Task item - Return exactly those lines of the material below that fall between the line holding "if is_nan a || is_nan b then nan" and the line holding "else if get_sign a then b else a.", inclusive.

----------------------------------------

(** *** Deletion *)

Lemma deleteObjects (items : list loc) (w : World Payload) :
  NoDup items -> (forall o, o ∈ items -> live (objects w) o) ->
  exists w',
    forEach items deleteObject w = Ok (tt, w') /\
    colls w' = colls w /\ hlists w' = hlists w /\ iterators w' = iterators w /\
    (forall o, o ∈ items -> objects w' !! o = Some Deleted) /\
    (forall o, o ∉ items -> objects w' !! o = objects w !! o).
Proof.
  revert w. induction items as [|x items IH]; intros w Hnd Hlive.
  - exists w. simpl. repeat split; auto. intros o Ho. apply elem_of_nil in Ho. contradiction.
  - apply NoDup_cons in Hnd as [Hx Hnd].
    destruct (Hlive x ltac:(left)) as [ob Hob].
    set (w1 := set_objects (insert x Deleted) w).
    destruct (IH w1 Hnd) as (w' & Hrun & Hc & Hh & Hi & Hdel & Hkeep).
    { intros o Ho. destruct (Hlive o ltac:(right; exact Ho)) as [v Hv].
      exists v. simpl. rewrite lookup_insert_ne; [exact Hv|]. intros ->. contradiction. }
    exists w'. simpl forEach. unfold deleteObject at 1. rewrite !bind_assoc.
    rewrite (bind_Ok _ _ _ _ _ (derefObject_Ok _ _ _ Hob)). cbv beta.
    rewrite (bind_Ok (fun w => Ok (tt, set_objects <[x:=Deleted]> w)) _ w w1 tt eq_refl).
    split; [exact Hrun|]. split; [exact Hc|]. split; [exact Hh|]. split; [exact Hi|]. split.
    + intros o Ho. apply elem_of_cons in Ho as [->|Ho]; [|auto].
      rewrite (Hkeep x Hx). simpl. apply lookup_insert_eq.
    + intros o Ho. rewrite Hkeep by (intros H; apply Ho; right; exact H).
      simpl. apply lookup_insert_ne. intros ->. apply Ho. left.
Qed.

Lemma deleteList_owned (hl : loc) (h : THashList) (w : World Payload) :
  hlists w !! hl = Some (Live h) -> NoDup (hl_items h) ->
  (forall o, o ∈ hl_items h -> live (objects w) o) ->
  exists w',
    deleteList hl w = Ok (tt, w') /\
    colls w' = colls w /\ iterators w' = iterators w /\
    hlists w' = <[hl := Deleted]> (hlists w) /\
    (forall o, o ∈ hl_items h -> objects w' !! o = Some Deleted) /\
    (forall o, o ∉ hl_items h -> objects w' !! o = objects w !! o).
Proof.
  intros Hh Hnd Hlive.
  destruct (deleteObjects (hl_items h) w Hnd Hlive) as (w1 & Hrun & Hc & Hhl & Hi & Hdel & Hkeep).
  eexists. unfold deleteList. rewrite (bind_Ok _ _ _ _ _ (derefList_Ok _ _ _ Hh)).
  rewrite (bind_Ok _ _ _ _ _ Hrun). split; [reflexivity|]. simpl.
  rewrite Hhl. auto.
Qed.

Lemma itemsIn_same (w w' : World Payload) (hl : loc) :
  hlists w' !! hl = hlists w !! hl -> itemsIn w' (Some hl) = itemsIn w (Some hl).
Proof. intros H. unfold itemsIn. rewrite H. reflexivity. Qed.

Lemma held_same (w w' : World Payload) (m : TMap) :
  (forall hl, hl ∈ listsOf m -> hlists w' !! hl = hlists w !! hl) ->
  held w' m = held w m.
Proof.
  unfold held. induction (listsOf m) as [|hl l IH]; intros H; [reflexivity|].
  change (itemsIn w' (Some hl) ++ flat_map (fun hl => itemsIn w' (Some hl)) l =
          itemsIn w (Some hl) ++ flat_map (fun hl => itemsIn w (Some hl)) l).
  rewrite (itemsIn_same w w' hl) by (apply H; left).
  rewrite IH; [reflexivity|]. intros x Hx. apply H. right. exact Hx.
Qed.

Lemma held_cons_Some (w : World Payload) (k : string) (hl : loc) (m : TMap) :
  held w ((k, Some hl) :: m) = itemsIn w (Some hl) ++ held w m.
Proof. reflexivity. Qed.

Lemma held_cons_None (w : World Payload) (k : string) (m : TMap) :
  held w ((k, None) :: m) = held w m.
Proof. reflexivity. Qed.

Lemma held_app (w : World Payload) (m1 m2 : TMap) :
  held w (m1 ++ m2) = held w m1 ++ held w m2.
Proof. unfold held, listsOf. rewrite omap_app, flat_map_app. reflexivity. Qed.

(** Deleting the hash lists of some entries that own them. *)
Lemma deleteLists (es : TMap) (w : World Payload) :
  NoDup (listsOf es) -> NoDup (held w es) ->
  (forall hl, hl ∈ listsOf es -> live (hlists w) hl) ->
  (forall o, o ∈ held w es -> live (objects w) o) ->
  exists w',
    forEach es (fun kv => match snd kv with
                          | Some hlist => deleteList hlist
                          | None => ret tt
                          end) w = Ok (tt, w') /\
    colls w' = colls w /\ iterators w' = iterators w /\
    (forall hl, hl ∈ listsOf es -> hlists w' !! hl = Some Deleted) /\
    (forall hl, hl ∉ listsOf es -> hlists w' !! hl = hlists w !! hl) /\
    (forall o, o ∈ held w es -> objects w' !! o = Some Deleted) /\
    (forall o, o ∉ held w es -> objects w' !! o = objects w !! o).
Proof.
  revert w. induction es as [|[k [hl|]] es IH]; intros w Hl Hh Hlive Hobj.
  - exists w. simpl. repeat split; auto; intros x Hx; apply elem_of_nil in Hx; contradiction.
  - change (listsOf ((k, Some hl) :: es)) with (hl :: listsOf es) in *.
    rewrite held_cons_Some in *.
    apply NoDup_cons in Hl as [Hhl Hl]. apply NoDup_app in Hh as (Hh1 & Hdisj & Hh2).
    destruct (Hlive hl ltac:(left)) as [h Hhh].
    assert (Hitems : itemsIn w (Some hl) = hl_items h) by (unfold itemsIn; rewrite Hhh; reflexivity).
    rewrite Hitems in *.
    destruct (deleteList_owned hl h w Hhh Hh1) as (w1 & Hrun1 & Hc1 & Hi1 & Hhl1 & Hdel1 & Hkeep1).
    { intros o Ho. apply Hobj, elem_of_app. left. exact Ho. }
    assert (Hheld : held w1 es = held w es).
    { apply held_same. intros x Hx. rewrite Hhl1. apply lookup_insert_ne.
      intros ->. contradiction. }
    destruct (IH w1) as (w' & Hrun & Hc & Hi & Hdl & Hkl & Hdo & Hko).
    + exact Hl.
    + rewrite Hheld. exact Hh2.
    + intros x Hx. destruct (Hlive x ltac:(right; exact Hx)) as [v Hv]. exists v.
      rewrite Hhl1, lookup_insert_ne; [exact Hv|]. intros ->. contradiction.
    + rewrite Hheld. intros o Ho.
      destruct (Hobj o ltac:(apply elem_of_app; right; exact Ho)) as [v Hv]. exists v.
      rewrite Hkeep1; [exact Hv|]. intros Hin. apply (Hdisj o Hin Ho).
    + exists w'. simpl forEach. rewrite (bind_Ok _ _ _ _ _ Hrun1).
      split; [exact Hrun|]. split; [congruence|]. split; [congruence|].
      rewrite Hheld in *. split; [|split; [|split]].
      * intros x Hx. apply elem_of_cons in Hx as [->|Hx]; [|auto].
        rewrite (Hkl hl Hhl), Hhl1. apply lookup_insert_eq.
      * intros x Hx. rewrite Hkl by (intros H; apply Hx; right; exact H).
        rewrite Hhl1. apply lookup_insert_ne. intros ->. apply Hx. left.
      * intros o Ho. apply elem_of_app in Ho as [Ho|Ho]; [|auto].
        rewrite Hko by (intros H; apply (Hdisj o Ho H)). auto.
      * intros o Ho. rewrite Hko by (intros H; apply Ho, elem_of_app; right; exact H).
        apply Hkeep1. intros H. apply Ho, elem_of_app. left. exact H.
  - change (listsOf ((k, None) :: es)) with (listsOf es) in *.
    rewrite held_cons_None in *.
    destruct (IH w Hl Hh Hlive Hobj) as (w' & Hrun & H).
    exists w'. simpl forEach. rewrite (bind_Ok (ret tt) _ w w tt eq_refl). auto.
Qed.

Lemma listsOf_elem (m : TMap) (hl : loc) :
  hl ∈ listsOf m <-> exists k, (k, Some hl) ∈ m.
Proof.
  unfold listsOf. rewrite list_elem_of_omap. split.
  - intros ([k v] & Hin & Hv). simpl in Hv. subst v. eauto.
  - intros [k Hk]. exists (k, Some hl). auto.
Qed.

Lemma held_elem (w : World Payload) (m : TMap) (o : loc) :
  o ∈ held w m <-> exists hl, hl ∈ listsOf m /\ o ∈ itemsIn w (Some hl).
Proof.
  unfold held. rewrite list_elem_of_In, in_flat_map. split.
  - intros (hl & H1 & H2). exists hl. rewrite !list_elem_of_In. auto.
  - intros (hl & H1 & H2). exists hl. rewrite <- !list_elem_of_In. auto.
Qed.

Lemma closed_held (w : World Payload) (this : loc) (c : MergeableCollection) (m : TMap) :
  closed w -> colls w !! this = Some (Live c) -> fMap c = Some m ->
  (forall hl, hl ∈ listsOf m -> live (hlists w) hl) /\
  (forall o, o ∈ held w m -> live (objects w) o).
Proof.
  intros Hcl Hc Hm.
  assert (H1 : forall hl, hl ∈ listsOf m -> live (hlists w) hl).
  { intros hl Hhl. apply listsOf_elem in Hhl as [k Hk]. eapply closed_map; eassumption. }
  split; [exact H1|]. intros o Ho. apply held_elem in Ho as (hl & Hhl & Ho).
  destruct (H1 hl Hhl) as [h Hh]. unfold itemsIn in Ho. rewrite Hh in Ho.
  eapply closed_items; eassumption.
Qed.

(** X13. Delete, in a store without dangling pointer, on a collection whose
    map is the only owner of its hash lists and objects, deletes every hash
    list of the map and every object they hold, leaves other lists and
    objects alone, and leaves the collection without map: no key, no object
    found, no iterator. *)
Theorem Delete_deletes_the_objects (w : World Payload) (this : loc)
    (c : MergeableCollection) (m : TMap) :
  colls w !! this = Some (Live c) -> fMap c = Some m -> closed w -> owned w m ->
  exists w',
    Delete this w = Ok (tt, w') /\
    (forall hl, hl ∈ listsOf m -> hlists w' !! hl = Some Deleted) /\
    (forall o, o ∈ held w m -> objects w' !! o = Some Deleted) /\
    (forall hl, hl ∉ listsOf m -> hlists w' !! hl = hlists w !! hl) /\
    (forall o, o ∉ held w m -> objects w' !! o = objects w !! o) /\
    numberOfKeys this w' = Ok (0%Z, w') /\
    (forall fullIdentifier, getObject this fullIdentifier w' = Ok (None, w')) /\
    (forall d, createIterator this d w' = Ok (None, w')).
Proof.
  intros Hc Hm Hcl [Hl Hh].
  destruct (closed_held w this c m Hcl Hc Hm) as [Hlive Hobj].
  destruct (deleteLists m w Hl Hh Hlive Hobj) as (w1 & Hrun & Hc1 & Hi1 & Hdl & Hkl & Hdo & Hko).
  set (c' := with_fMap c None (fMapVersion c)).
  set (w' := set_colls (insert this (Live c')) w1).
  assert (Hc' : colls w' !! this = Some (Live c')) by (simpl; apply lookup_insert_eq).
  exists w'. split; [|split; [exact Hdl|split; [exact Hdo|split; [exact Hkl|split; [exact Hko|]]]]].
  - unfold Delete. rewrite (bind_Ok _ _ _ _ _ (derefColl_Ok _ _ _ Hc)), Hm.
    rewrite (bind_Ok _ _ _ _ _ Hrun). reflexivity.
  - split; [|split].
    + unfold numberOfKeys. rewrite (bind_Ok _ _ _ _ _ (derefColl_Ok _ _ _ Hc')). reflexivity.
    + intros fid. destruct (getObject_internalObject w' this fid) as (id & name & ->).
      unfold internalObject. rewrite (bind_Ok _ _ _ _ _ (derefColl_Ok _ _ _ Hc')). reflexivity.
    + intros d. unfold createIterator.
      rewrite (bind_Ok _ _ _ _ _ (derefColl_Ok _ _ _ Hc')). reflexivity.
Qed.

----------------------------------------

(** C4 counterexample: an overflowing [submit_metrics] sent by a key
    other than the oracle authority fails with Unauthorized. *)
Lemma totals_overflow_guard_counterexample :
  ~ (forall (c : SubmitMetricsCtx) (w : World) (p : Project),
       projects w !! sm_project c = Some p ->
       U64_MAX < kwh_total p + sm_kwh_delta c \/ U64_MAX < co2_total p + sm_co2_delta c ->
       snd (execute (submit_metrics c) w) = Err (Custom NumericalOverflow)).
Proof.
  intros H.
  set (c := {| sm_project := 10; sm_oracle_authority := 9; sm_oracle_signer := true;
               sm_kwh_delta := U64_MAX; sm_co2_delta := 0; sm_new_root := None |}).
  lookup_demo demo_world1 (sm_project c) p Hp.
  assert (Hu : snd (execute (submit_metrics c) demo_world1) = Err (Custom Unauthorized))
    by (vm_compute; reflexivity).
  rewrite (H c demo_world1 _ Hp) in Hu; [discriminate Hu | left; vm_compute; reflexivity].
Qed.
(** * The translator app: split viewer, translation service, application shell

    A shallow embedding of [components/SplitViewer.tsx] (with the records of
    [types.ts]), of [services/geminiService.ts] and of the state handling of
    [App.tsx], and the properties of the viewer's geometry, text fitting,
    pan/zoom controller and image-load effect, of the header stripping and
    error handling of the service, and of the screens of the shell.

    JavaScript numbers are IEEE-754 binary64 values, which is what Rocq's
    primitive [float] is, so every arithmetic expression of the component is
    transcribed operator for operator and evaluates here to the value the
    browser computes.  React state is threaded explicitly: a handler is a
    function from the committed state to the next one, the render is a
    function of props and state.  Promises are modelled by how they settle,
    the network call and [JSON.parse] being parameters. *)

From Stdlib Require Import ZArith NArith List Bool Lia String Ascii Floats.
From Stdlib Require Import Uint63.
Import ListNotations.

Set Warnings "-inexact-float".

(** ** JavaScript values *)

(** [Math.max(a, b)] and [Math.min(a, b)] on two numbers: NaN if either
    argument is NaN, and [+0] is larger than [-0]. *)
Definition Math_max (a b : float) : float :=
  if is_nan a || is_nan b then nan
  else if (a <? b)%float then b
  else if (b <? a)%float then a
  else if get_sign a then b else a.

----------------------------------------

Solution to this exercise -
  if is_nan a || is_nan b then nan
  else if (a <? b)%float then b
  else if (b <? a)%float then a
  else if get_sign a then b else a.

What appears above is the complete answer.